For people in completely sexless marriages (and 3 years is plenty) it is normal for the withholding spouse to refuse to look at getting help in any way, or even to discuss it. Although that can be a red light for a cover up, it's usually because they have no intention of addressing the issue, and don't care about the pain the other person is experiencing.


----------



## goofyboy745 (Jan 21, 2009)

Sorry I didn't reply back sooner. My wife told me I needed to leave because she needed "space and time" to get her life back together. She said she was unhappy and depressed.

So, needless to say I've been away from a computer for a while.

I asked her a 2nd time if she had been cheating on me. When I was asked why (angrily I might add) I told her because when I asked her in the past tense of the question you answered in the present tense.

And then there is the poem I found that she wrote, oh and the pictures of other mens wee wee's on her phone, and that she had sent pics of herself to other guys too.

I don't know I'm so confused right now.

She said no the 2nd time.
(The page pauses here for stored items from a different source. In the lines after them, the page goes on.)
(* ===== verification/Beliefs.v ===== *)
(** * Superseding beliefs: what an update of an entity changes

    The open slices of an entity partition what is currently believed of it along
    valid time.  An update replaces the belief from its valid time up to the next
    change that was already recorded, and keeps every other belief; a delete ends
    every belief. *)

From S2P Require Import Prelude.
From S2P Require Import Bytes.
From S2P Require Import Errors.
From S2P Require Import Hlc.
From S2P Require Import Temporal.
From S2P Require Import Ids.
From S2P Require Import Interning.
From S2P Require Import Property.
From S2P Require Import PropMap.
From S2P Require Import Provenance.
From S2P Require Import Delta.
From S2P Require Import History.
From S2P Require Import Slices.
From S2P Require Import HistoryFacts.
From S2P Require Import Chains.

Section States.
Import PropMap Prov Delta History Slices.
Context {X : Type}.
Implicit Types (s : Store X) (v : Version X).

(** [v] is a slice of the current belief about [e]. *)
Definition open s (e : Z) (vid : VersionId) v : Prop :=
  versions s !! vid = Some v /\ entity v = e /\ is_open_slice (temporal v) = true.

(** Before a commit at [c], entity [e] exists: its head [h] is an open slice without
    valid end, the other open slices are tracked, no two overlap. *)
Record live (c : HybridTimestamp) s (e : Z) (h : VersionId) (vh : Version X) : Prop := mkLive {
  lv_head : version_heads s !! e = Some h;
  lv_open : open s e h vh;
  lv_current : end_ (valid_time (temporal vh)) = TIMESTAMP_MAX;
  lv_tracked : forall j v, open s e j v -> j = h \/ j ∈ node_open_slices s e;
  lv_owned : forall j v, j ∈ node_open_slices s e -> versions s !! j = Some v -> entity v = e;
  lv_disjoint : forall i v j w vt, open s e i v -> open s e j w ->
    Range.contains (valid_time (temporal v)) vt = true ->
    Range.contains (valid_time (temporal w)) vt = true -> i = j;
  lv_past : forall j v, versions s !! j = Some v -> entity v = e ->
    (tx_start (temporal v) < c)%ts /\ (tx_end (temporal v) = TIMESTAMP_MAX \/ (tx_end (temporal v) <= c)%ts) }.

Lemma open_slice_iff t :
  is_open_slice t = true <-> tx_end t = TIMESTAMP_MAX /\ (start (valid_time t) < end_ (valid_time t))%ts.
Proof. unfold is_open_slice. rewrite andb_true_iff, recorded_end, ts_ltb_lt. done. Qed.

(** *** The plan *)
Lemma plan_loop_pred slices t n p :
  (plan_loop slices t n).1 = Some p -> p ∈ slices /\ is_open_slice p.2 = true /\ Range.contains (valid_time p.2) t = true.
Proof.
  revert n. induction slices as [|[id i] slices IH]; intros n; [done|]. simpl.
  assert (forall n, (plan_loop slices t n).1 = Some p -> p ∈ (id, i) :: slices /\ is_open_slice p.2 = true /\
    Range.contains (valid_time p.2) t = true) as IH'.
  { intros n' (? & ? & ?)%IH. split; [by constructor|done]. }
  destruct (is_open_slice i) eqn:Eo; simpl; [|apply IH'].
  destruct (Range.contains (valid_time i) t) eqn:Ec; [|case_goal; apply IH'].
  intros [= <-]. split; [constructor|done].
Qed.

Lemma ts_min_le a b : (ts_min a b <= a)%ts /\ (ts_min a b <= b)%ts /\ (ts_min a b = a \/ ts_min a b = b).
Proof.
  unfold ts_min. destruct (ts_leb a b) eqn:E.
  - apply ts_leb_le in E. split_and!; [by right|done|by left].
  - unfold ts_leb in E. apply negb_false_iff, ts_ltb_lt in E. split_and!; [by left|by right|by right].
Qed.

(** Without a predecessor: no open slice contains [t], and the next start is a lower
    bound of the starts after [t], itself after [t]. *)
Lemma plan_loop_none slices t n :
  (plan_loop slices t n).1 = None -> (forall m, n = Some m -> (t < m)%ts) ->
  let r := (plan_loop slices t n).2 in
  (forall m, r = Some m -> (t < m)%ts) /\
  (forall m, n = Some m -> exists k, r = Some k /\ (k <= m)%ts) /\
  (forall id i, (id, i) ∈ slices -> is_open_slice i = true ->
     Range.contains (valid_time i) t = false /\
     ((t < start (valid_time i))%ts -> exists k, r = Some k /\ (k <= start (valid_time i))%ts)).
Proof.
  revert n. induction slices as [|[id i] slices IH]; intros n Hn Hlt; simpl in *.
  { split_and!; [done| |set_solver]. intros m ->. exists m. split; [done|by right]. }
  destruct (is_open_slice i) eqn:Eo; simpl in Hn |- *.
  2:{ destruct (IH _ Hn Hlt) as (A & B & C). split_and!; [done..|].
      intros id' i' [[= <- <-]|Hin]%elem_of_cons Ho; [congruence|by eapply C]. }
  destruct (Range.contains (valid_time i) t) eqn:Ec; [done|].
  destruct (ts_ltb t (start (valid_time i))) eqn:El.
  - apply ts_ltb_lt in El.
    set (k := match n with Some n0 => ts_min n0 (start (valid_time i)) | None => start (valid_time i) end) in *.
    assert ((t < k)%ts /\ (k <= start (valid_time i))%ts /\ (forall m, n = Some m -> (k <= m)%ts)) as (Hk1 & Hk2 & Hk3).
    { unfold k. destruct n as [m|]; [|split_and!; [done|by right|done]].
      destruct (ts_min_le m (start (valid_time i))) as (? & ? & Hor). split_and!; [|done|by intros ? [= <-]].
      destruct Hor as [->| ->]; [by apply Hlt|done]. }
    destruct (IH _ Hn) as (A & B & C); [by intros m [= <-]|]. split_and!; [done| |].
    + intros m Hm. destruct (B k eq_refl) as (k' & -> & Hk'). exists k'. split; [done|]. pose proof (Hk3 m Hm). ts_lia.
    + intros id' i' [[= <- <-]|Hin]%elem_of_cons Ho; [|by eapply C].
      split; [done|]. intros _. destruct (B k eq_refl) as (k' & -> & Hk'). exists k'. split; [done|]. ts_lia.
  - destruct (IH _ Hn Hlt) as (A & B & C). split_and!; [done..|].
    intros id' i' [[= <- <-]|Hin]%elem_of_cons Ho; [|by eapply C].
    split; [done|]. intros Hlt'%ts_ltb_lt. congruence.
Qed.
Abbreviation valid v := (valid_time (temporal (X := X) v)).
Abbreviation covers v vt := (Range.contains (valid v) vt = true).

Lemma covers_iff v vt : covers v vt <-> (start (valid v) <= vt)%ts /\ (vt < end_ (valid v))%ts.
Proof. apply contains_true. Qed.

(** The slices the plan looks at are the open slices of the entity. *)
Lemma live_slices c s e h vh id i :
  live c s e h vh -> is_open_slice i = true ->
  (id, i) ∈ (h, temporal vh) :: omap (slice_of s) (node_open_slices s e) <-> exists v, open s e id v /\ i = temporal v.
Proof.
  intros L Ho. rewrite elem_of_cons, list_elem_of_omap. split.
  - intros [[= -> ->]|(j & Hj & Es)]; [exists vh; split; [apply (lv_open _ _ _ _ _ L)|done]|].
    unfold slice_of in Es. apply fmap_Some in Es as (v & Hv & [= -> ->]). exists v. split; [|done].
    split_and!; [done|by eapply lv_owned|done].
  - intros (v & Hv & ->). destruct (lv_tracked _ _ _ _ _ L _ _ Hv) as [->|Hin].
    + left. pose proof (lv_open _ _ _ _ _ L) as [Hh _]. destruct Hv as [Hv _]. by simplify_eq.
    + right. exists id. split; [done|]. unfold slice_of. by rewrite (proj1 Hv).
Qed.
(* ===== verification/HistoryWitness.v ===== *)
(** * The theorems on the historical storage at a concrete history

    One node: created at commit 1000 with valid time 100, updated at commit 2000
    from valid time 500 on, deleted at commit 2000. *)

From S2P Require Import Prelude.
From S2P Require Import Bytes.
From S2P Require Import Errors.
From S2P Require Import Hlc.
From S2P Require Import Temporal.
From S2P Require Import Ids.
From S2P Require Import Interning.
From S2P Require Import Property.
From S2P Require Import PropMap.
From S2P Require Import Provenance.
From S2P Require Import Delta.
From S2P Require Import History.
From S2P Require Import Slices.
From S2P Require Import HistoryFacts.
From S2P Require Import Chains.
From S2P Require Import Beliefs.

Module HistoryWitness.
Import PropMap Prov Delta History Slices.

Definition ts (w : Z) : HybridTimestamp := mkTs w 0.
Abbreviation no_ptr := DeltaWitness.no_ptr.
Abbreviation no_map_ptr := DeltaWitness.no_map_ptr.
Definition no_hooks : Z -> HybridTimestamp -> PropertyMap -> option Z := fun _ _ _ => None.
Definition p (n : Z) : PropertyMap := mkMap {[ 0 := PInt n ]} 19.
Definition nf : Error := EStorage (NodeNotFound 1).

Definition create (s : Store unit) :=
  add_version_with_provenance MapWitness.st0 no_ptr no_map_ptr default_config no_hooks 1 1 (ts 100) (ts 1000) 7 () (p 1) false None s.
Definition s1 : Store unit := (create (empty_store unit)).1.
Definition v1 : Version unit :=
  mkVersion unit 1 1 (mkInterval (mkRange (ts 100) TIMESTAMP_MAX) (mkRange (ts 1000) TIMESTAMP_MAX)) 7 () (anchor (p 1)) (ts 1000) None None None.

Lemma s1_versions : versions s1 = {[ 1 := v1 ]}.
Proof. vm_compute. reflexivity. Qed.
Lemma s1_only j v : versions s1 !! j = Some v -> j = 1 /\ v = v1.
Proof. rewrite s1_versions. by intros [<- <-]%lookup_singleton_Some. Qed.

Lemma s1_history : history s1 1 [1].
Proof.
  constructor.
  - replace (version_heads s1 !! 1) with (Some 1) by (vm_compute; reflexivity).
    apply (chain_cons _ _ v1); [rewrite s1_versions; apply lookup_singleton_eq|constructor].
  - intros j. rewrite list_elem_of_singleton. split.
    + intros ->. exists v1. rewrite s1_versions. by rewrite lookup_singleton_eq.
    + by intros (v & [-> _]%s1_only & _).
Qed.

Lemma s1_live : live (ts 2000) s1 1 1 v1.
Proof.
  assert (open s1 1 1 v1) as Ho by (split_and!; [rewrite s1_versions; apply lookup_singleton_eq|done|by vm_compute]).
  constructor; [by vm_compute|done|done| | | |].
  - intros j v (Hv & _). left. by apply s1_only in Hv as [-> _].
  - intros j v _ [_ ->]%s1_only. done.
  - intros i v j w vt (Hv & _) (Hw & _) _ _. apply s1_only in Hv as [-> _], Hw as [-> _]. done.
  - intros j v [_ ->]%s1_only _. split; [by apply ts_ltb_lt; vm_compute|by left].
Qed.

Definition update_run :=
  apply_update MapWitness.st0 no_ptr no_map_ptr default_config no_hooks 1 (plan_entity_update s1 1 (ts 500)) (ts 500) (ts 2000)
    2 8 () (p 2) None (Some (Id.STRUCTURAL_VERSION_TAG + 10)) None s1.

Lemma update_supersedes_witness :
  exists s' a, update_run = (s', Ok a) /\
  (entity_at_time MapWitness.st0 default_config nf 1 (ts 600) (ts 2500) s').2 = Ok (8, (), p 2, 2) /\
  exists i1, (entity_at_time MapWitness.st0 default_config nf 1 (ts 200) (ts 2500) s').2 = Ok (7, (), p 1, i1).
Proof.
  assert (is_ok update_run.2 = true) as Hok by (vm_compute; reflexivity).
  destruct update_run as [s' [a|e|]] eqn:E; try discriminate Hok. exists s', a. split; [reflexivity|].
  destruct (update_supersedes MapWitness.st0 default_config no_ptr no_map_ptr no_hooks 1 (ts 500) (ts 2000) 2 8 () (p 2) None
    (Some (Id.STRUCTURAL_VERSION_TAG + 10)) None s1 s' a 1 v1 [1] nf) as (_ & Hr & _).
  - apply s1_live.
  - apply s1_history.
  - intros j v _ _. by destruct (ends v).
  - apply ts_ltb_lt; vm_compute; reflexivity.
  - apply ts_ltb_lt; vm_compute; reflexivity.
  - repeat constructor.
  - vm_compute. repeat (constructor; [set_solver|]). constructor.
  - exact E.
  - split.
    + apply (Hr (ts 600) (ts 2500)); [apply ts_leb_le|apply ts_ltb_lt|apply ts_leb_le|apply ts_ltb_lt]; vm_compute; reflexivity.
    + apply (Hr (ts 200) (ts 2500)) with (i0 := 1); [apply ts_leb_le; vm_compute; reflexivity|apply ts_ltb_lt; vm_compute; reflexivity| |].
      * intros [Hle _]. apply ts_leb_le in Hle. vm_compute in Hle. discriminate Hle.
      * vm_compute. reflexivity.
Defined.

Lemma create_reads_back_witness :
  (entity_at_time MapWitness.st0 default_config nf 1 (ts 300) (ts 1000) s1).2 = Ok (7, (), p 1, 1).
Proof.
  assert (create (empty_store unit) = (s1, Ok ())) as E by (unfold s1; vm_compute; reflexivity).
  destruct (create_reads_back MapWitness.st0 default_config no_ptr no_map_ptr no_hooks 1 1 (ts 100) (ts 1000) 7 () (p 1) None
    (empty_store unit) s1 () nf) as (_ & _ & Hr).
  - reflexivity.
  - constructor; [constructor|]. intros j. split; [intros []%not_elem_of_nil|]. intros (v & Hv & _). discriminate Hv.
  - reflexivity.
  - reflexivity.
  - apply ts_ltb_lt; vm_compute; reflexivity.
  - apply ts_ltb_lt; vm_compute; reflexivity.
  - exact E.
  - apply (Hr (ts 300) (ts 1000)); [apply ts_leb_le|apply ts_ltb_lt|apply ts_leb_le|apply ts_ltb_lt]; vm_compute; reflexivity.
Defined.

Definition closed1 : Store unit := (close_all_slices 1 (ts 2000) s1).1.
Definition deleted : Store unit :=
  (add_version_with_provenance MapWitness.st0 no_ptr no_map_ptr default_config no_hooks 1 3 (ts 2000) (ts 2000) 7 () (p 1) true None closed1).1.

Lemma delete_ends_beliefs_witness : find_version_at_time deleted 1 (ts 300) (ts 2000) = None.
Proof.
  apply (delete_ends_beliefs MapWitness.st0 default_config no_ptr no_map_ptr no_hooks 1 3 (ts 2000) (ts 2000) 7 () (p 1) None
    s1 closed1 deleted 1 v1 [1] () ()).
  - apply s1_live.
  - apply s1_history.
  - apply ts_ltb_lt; vm_compute; reflexivity.
  - vm_compute. reflexivity.
  - vm_compute. reflexivity.
  - vm_compute. reflexivity.
  - apply ts_leb_le; vm_compute; reflexivity.
  - apply ts_ltb_lt; vm_compute; reflexivity.
Defined.
(** *** Sub-tolerance changes of a vector

    Three versions whose one-component vector moves by one unit in the last place
    each time, 0.5 + n * 2^-24, each step below the tolerance of the delta. *)
Definition vec (n : Z) : PropertyMap := mkMap {[ 0 := PVector [1056964608 + n] ]} 19.
Definition add_vec (n : Z) (s : Store unit) : Store unit :=
  (add_version_with_provenance MapWitness.st0 no_ptr no_map_ptr default_config no_hooks 1 (n + 1) (ts 100) (ts (1000 + n)) 7 () (vec n) false None s).1.
Definition drifted : Store unit := add_vec 2 (add_vec 1 (add_vec 0 (empty_store unit))).

(** The properties of the newest version, read with the caches the writes filled,
    and after its entries have left the caches. *)
Definition read3 (s : Store unit) := (History.reconstruct MapWitness.st0 default_config 3 s).2.
Definition evicted : Store unit := evict_anchor 3 (evict 3 drifted).

(** The version reads back exactly while it is cached; once its entries are evicted it
    reads as the oldest vector, two units in the last place away and beyond the
    tolerance, although each recorded step was within it. *)
Theorem eviction_changes_vector :
  (read3 drifted : res Error PropertyMap) = Ok (vec 2) /\
  (exists m, read3 evicted = Ok m /\ inner m !! 0 = Some (PVector [1056964608])) /\
  floats_approx_equal (1056964608 + 2) 1056964608 = false /\
  floats_approx_equal (1056964608 + 1) 1056964608 = true.
Proof.
  split; [vm_compute; reflexivity|]. split; [|split; vm_compute; reflexivity].
  destruct (read3 evicted) as [m|e|] eqn:E; [|vm_compute in E; discriminate E..].
  exists m. split; [reflexivity|]. vm_compute in E. injection E as <-. vm_compute. reflexivity.
Qed.
End HistoryWitness.
Lemma nonce_framed {a} `{AeadOk a} nonce p aad ct :
  blen nonce = 12 -> aes_encrypt a nonce p aad = Ok ct ->
  aes_decrypt a ct aad = Ok p /\ blen ct = blen p + 28.
Proof.
  intros Hn. unfold aes_encrypt, aes_decrypt, AES_NONCE_SIZE, AES_TAG_SIZE.
  destruct (aead_encrypt a nonce p aad) as [c|] eqn:E; simpl; [|done]. intros [= <-].
  pose proof (aead_tag _ _ _ _ E). pose proof (blen_nonneg p). rewrite blen_app.
  rewrite (proj2 (Z.ltb_ge _ _)) by lia. rewrite slice_prefix by done.
  rewrite slice_from_app by done. simpl. rewrite (aead_open _ _ _ _ E). split; [done|lia].
Qed.

#[global] Instance Aes256GcmCipher_ok a : AeadOk a -> CipherOk (Aes256GcmCipher a).
Proof.
  intros Ha. split.
  - apply nonce_framed.
  - intros nonce p aad _. cbn. unfold aes_encrypt. by destruct (aead_encrypt _ _ _ _).
  - intros ct aad. cbn. unfold aes_decrypt, AES_NONCE_SIZE, AES_TAG_SIZE.
    case_goal; [done|]. bool_to_prop.
    destruct (slice_ok ct 0 12) as (n & -> & _); [lia..|].
    destruct (slice_from_ok ct 12) as (c & -> & ?); [lia..|]. simpl.
    destruct (aead_decrypt a n c aad) as [m|] eqn:E; simpl; [|done].
    apply aead_shrinks in E. lia.
  - done.
Qed.

(** The two implementations differ only in the primitive. *)
#[global] Instance ChaCha20Poly1305Cipher_ok a : AeadOk a -> CipherOk (ChaCha20Poly1305Cipher a).
Proof. apply Aes256GcmCipher_ok. Qed.
End CipherLaws.

Section CryptProperties.
Import Crypt.

Lemma encrypt_payload_ok c (Hc : CipherOk c) nonce serialized e :
  blen nonce = 12 -> encrypt_wal_payload serialized c nonce = Ok e ->
  decrypt_wal_payload e c = Ok serialized /\ blen e = blen serialized + overhead c /\
  25 <= blen serialized /\ slice e 0 25 = slice serialized 0 25.
Proof.
  intros Hn. unfold encrypt_wal_payload, WAL_HEADER_SIZE. case_goal; [done|]. bool_to_prop.
  assert (exists h p, serialized = h ++ p /\ blen h = 25) as (h & p & -> & Hh).
  { exists (take 25 serialized), (drop 25 serialized). rewrite take_drop. split; [done|].
    unfold blen in *. rewrite length_take. lia. }
  rewrite slice_prefix, slice_from_app by done. simpl.
  destruct (encrypt c nonce p h) as [ct|e'|] eqn:E; simpl; try done. intros [= <-].
  destruct (cipher_roundtrip nonce p h ct Hn E) as [Hd Hl]. pose proof cipher_overhead.
  rewrite !blen_app. unfold decrypt_wal_payload, WAL_HEADER_SIZE. rewrite blen_app.
  pose proof (blen_nonneg p). rewrite (proj2 (Z.ltb_ge _ _)) by lia.
  rewrite !slice_prefix, slice_from_app by done. simpl. rewrite Hd. simpl. split_and!; [done|lia..|done].
Qed.

Lemma decrypt_payload_safe c (Hc : CipherOk c) e :
  safe (decrypt_wal_payload e c) (fun s => blen s <= blen e).
Proof.
  unfold decrypt_wal_payload, WAL_HEADER_SIZE. pose proof cipher_overhead.
  case_goal; [done|]. bool_to_prop.
  destruct (slice_ok e 0 25) as (h & -> & ?); [lia..|].
  destruct (slice_from_ok e 25) as (p & -> & ?); [lia..|]. simpl.
  eapply safe_bind; [apply cipher_decrypt_safe|]. intros m _ ?. simpl in *. rewrite blen_app. lia.
Qed.
(** *** The keyring *)
Definition versions (gs : list WalKeyGeneration) : list Z := key_version <$> gs.
Definition keyring_wf (k : WalKeyring) : Prop :=
  NoDup (versions (generations k)) /\ current_version k ∈ versions (generations k).

Lemma find_generation_some v gs g :
  find_generation v gs = Some g -> g ∈ gs /\ key_version g = v.
Proof.
  unfold find_generation. destruct (list_find _ gs) as [[i g']|] eqn:E; simpl; [|done].
  intros [= <-]. apply list_find_Some in E as (Hl & Hv & _). split; [|done].
  by eapply list_elem_of_lookup_2.
Qed.

Lemma find_generation_app v gs g :
  find_generation v (gs ++ [g]) =
  match find_generation v gs with
  | Some g' => Some g'
  | None => if decide (key_version g = v) then Some g else None
  end.
Proof.
  induction gs as [|g' gs IH]; unfold find_generation in *; simpl; [by case_decide|].
  destruct (decide (key_version g' = v)); [done|].
  destruct (list_find _ (gs ++ [g])) as [[? ?]|], (list_find _ gs) as [[? ?]|]; simpl in *; exact IH.
Qed.

Lemma find_generation_none v gs : v ∉ versions gs -> find_generation v gs = None.
Proof.
  intros Hv. destruct (find_generation v gs) as [g|] eqn:E; [|done].
  apply find_generation_some in E as [Hg <-]. destruct Hv. by apply list_elem_of_fmap_2.
Qed.

Lemma find_generation_is_some v gs : v ∈ versions gs -> is_Some (find_generation v gs).
Proof.
  intros (g & -> & Hg)%list_elem_of_fmap. unfold find_generation.
  destruct (list_find_elem_of (fun g' => key_version g' = key_version g) gs g Hg eq_refl) as [[i g'] ->].
  eauto.
Qed.
(* ===== verification/WalSegment.v ===== *)
(** * Segments and the log directory: [src/storage/wal/segment_reader.rs]

    Reading a whole segment file (header, plaintext or encrypted body), a
    directory of segments, and the LSN scan that seeds a restarted log; from
    [src/storage/wal/flush_coordinator.rs] the header and the frames a new
    segment is written with. *)

From S2P Require Import Prelude.
From S2P Require Import Bytes.
From S2P Require Import Errors.
From S2P Require Import Hlc.
From S2P Require Import Ids.
From S2P Require Import Interning.
From S2P Require Import Vectors.
From S2P Require Import Wal.
From S2P Require Import WalRead.
From S2P Require Import WalFields.
From S2P Require Import WalReplay.
From S2P Require Import WalCrypt.

Module Segment.
Import Crypt Wal WalRead.

Definition WAL_MAGIC : bytes := [bof 71; bof 87; bof 65; bof 76].
Definition MAX_SEGMENT_SIZE : Z := 1024 * 1024 * 1024.

Inductive WalCipherSource :=
  | SourceNone
  | SourceSingle (c : Cipher)
  | SourceKeyring (k : WalKeyring).

Definition is_present (s : WalCipherSource) : bool :=
  match s with SourceNone => false | _ => true end.

Definition resolve (s : WalCipherSource) (key_version : option Z) : option Cipher :=
  match s with
  | SourceNone => None
  | SourceSingle c => Some c
  | SourceKeyring k => cipher_for_segment k key_version
  end.

(** [Option<LSN>::max] *)
Definition max_opt (a b : option LSN) : option LSN :=
  match a, b with
  | Some x, Some y => Some (Z.max x y)
  | Some x, None => Some x
  | None, b => b
  end.

Section Read.
Context {St : Type} `{Interner St}.
Variable crc32 : bytes -> Z.

(** ** Encrypted bodies *)

(** [encrypted_valid_frame_follows]; [None] is out of fuel or a panic. *)
Fixpoint encrypted_valid_frame_follows (fuel : nat) (buffer : bytes) (offset : Z) (cipher : Cipher)
    (entry_version : Z) (st : St) : St * option bool :=
  match fuel with
  | O => (st, None)
  | S fuel =>
      if negb (offset <? blen buffer) then (st, Some false)
      else if blen buffer <? offset + 4 then (st, Some false)
      else
        match slice buffer offset (offset + 4) with
        | None => (st, None)
        | Some len_bytes =>
            let entry_len := from_le len_bytes in
            if entry_len =? 0 then (st, Some false)
            else
              let offset := offset + 4 in
              if blen buffer <? offset + entry_len then (st, Some false)
              else
                match slice buffer offset (offset + entry_len) with
                | None => (st, None)
                | Some frame =>
                    let offset := offset + entry_len in
                    match decrypt_wal_payload frame cipher with
                    | Ok decrypted =>
                        let '(st, r) := parse_entry_at crc32 decrypted 0 entry_version st in
                        match r with
                        | Ok _ => (st, Some true)
                        | Err _ => encrypted_valid_frame_follows fuel buffer offset cipher entry_version st
                        | Panic => (st, None)
                        end
                    | Err _ => encrypted_valid_frame_follows fuel buffer offset cipher entry_version st
                    | Panic => (st, None)
                    end
                end
        end
  end.

(** What a failed frame does to the loop. *)
Definition torn_frame (buffer : bytes) (frame_start offset : Z) (cipher : Cipher) (entry_version : Z)
    (tolerate_torn_tail : bool) (entries : list WalEntry) (st : St) (e : Error)
    : option (Z * list WalEntry * St * option Error) :=
  if tolerate_torn_tail then
    let '(st, follows) :=
      encrypted_valid_frame_follows (S (length buffer)) buffer offset cipher entry_version st in
    match follows with
    | None => None
    | Some f => if negb f then Some (offset, entries, st, None) else Some (offset, entries, st, Some e)
    end
  else Some (offset, entries, st, Some e).

Fixpoint parse_encrypted_loop (fuel : nat) (buffer : bytes) (offset : Z) (start_lsn : LSN)
    (cipher : Cipher) (entries : list WalEntry) (container_version : Z) (tolerate_torn_tail : bool)
    (st : St) : option (Z * list WalEntry * St * option Error) :=
  match fuel with
  | O => None
  | S fuel =>
      let entry_version := payload_version container_version in
      if negb (offset <? blen buffer) then Some (offset, entries, st, None)
      else
        let frame_start := offset in
        if blen buffer <? offset + 4 then
          match slice_from buffer offset with
          | None => None
          | Some remainder =>
              if all_zero remainder then Some (offset, entries, st, None)
              else if tolerate_torn_tail then Some (offset, entries, st, None)
              else Some (offset, entries, st, Some corrupted)
          end
        else
          match slice buffer offset (offset + 4) with
          | None => None
          | Some len_bytes =>
              let entry_len := from_le len_bytes in
              if entry_len =? 0 then Some (offset, entries, st, None)
              else
                let offset := offset + 4 in
                if blen buffer <? offset + entry_len then
                  if tolerate_torn_tail then Some (offset, entries, st, None)
                  else Some (offset, entries, st, Some corrupted)
                else
                  match slice buffer offset (offset + entry_len) with
                  | None => None
                  | Some encrypted_entry =>
                      let offset := offset + entry_len in
                      match decrypt_wal_payload encrypted_entry cipher with
                      | Panic => None
                      | Err _ => torn_frame buffer frame_start offset cipher entry_version
                                   tolerate_torn_tail entries st (EStorage Encryption)
                      | Ok decrypted =>
                          let '(st, r) := parse_entry_at crc32 decrypted 0 entry_version st in
                          match r with
                          | Panic => None
                          | Ok (entry, _) =>
                              let entries := if start_lsn <=? Wal.lsn entry
                                             then entries ++ [entry] else entries in
                              parse_encrypted_loop fuel buffer offset start_lsn cipher entries
                                container_version tolerate_torn_tail st
                          | Err e => torn_frame buffer frame_start offset cipher entry_version
                                       tolerate_torn_tail entries st e
                          end
                      end
                  end
          end
  end.

Definition parse_encrypted_entries (buffer : bytes) (offset : Z) (start_lsn : LSN) (cipher : Cipher)
    (entries : list WalEntry) (container_version : Z) (tolerate_torn_tail : bool) (st : St) :=
  parse_encrypted_loop (S (length buffer)) buffer offset start_lsn cipher entries container_version
    tolerate_torn_tail st.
So I said that I believed her since I have no solid proof that she has.

So, I guess my relationship may be a bit like some of the things you're writing about.

She's going to go see a doctor, whatever that means.

Do you think seperation is necessary, or, arent partners suppose to stick it out and try to work things through- helpmate isn't that what the Good Book calls it. I think the vows we took talked about such things. Oh lordy.


----------



## goofyboy745 (Jan 21, 2009)

Turns out the poem was something that someone else had written. For some reason she was compelled to write it down.


----------



## MarkTwain (Aug 1, 2008)

goofyboy745-

It is clear from what you are now saying that she has a secret inner life. I don't know if she has a secret outer life. You need to get better at communicating with her. It sounds like you have trouble talking about sex also. You need to become totally totally comfortable with sex and talking about it.


----------



## Blanca (Jul 25, 2008)

goofyboy745 said:


> Do you think seperation is necessary, or, arent partners suppose to stick it out and try to work things through- helpmate isn't that what the Good Book calls it. I think the vows we took talked about such things. Oh lordy.


that particular phrase dedicating men and women as helpmates was said to two people- only. there was, as far as i know, no one else on the planet at the time. they didnt have much of a choice but to help each other out. 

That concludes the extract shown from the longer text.